> _Exercise input_
====

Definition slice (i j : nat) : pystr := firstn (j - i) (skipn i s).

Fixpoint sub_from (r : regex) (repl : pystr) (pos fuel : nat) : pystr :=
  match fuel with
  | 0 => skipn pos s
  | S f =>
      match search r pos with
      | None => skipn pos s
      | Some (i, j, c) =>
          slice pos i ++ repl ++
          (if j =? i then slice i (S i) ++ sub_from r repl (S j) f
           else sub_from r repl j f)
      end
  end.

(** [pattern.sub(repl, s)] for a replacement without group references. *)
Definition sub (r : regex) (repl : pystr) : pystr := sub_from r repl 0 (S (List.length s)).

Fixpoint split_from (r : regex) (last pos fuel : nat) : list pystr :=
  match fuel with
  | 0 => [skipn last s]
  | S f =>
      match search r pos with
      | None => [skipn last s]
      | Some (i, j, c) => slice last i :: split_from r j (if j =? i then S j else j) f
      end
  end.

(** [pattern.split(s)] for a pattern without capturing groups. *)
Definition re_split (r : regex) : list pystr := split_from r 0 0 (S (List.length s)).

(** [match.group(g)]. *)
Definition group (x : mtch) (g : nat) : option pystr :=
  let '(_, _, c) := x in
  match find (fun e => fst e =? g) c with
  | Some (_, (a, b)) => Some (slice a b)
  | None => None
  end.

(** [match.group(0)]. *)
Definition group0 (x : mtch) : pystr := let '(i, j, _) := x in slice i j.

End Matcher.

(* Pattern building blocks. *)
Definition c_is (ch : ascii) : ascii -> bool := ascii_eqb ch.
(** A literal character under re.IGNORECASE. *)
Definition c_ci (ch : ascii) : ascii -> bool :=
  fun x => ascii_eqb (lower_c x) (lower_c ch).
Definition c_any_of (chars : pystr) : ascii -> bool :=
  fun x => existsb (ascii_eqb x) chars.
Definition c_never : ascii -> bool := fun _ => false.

====

> _The problem_
Output the lines above between the one holding "Definition group (x" and the one holding "fun x => ascii_eqb", inclusive, with nothing before or after them.

> _Solution to the problem_
Definition group (x : mtch) (g : nat) : option pystr :=
  let '(_, _, c) := x in
  match find (fun e => fst e =? g) c with
  | Some (_, (a, b)) => Some (slice a b)
  | None => None
  end.

(** [match.group(0)]. *)
Definition group0 (x : mtch) : pystr := let '(i, j, _) := x in slice i j.

End Matcher.

(* Pattern building blocks. *)
Definition c_is (ch : ascii) : ascii -> bool := ascii_eqb ch.
(** A literal character under re.IGNORECASE. *)
Definition c_ci (ch : ascii) : ascii -> bool :=
  fun x => ascii_eqb (lower_c x) (lower_c ch).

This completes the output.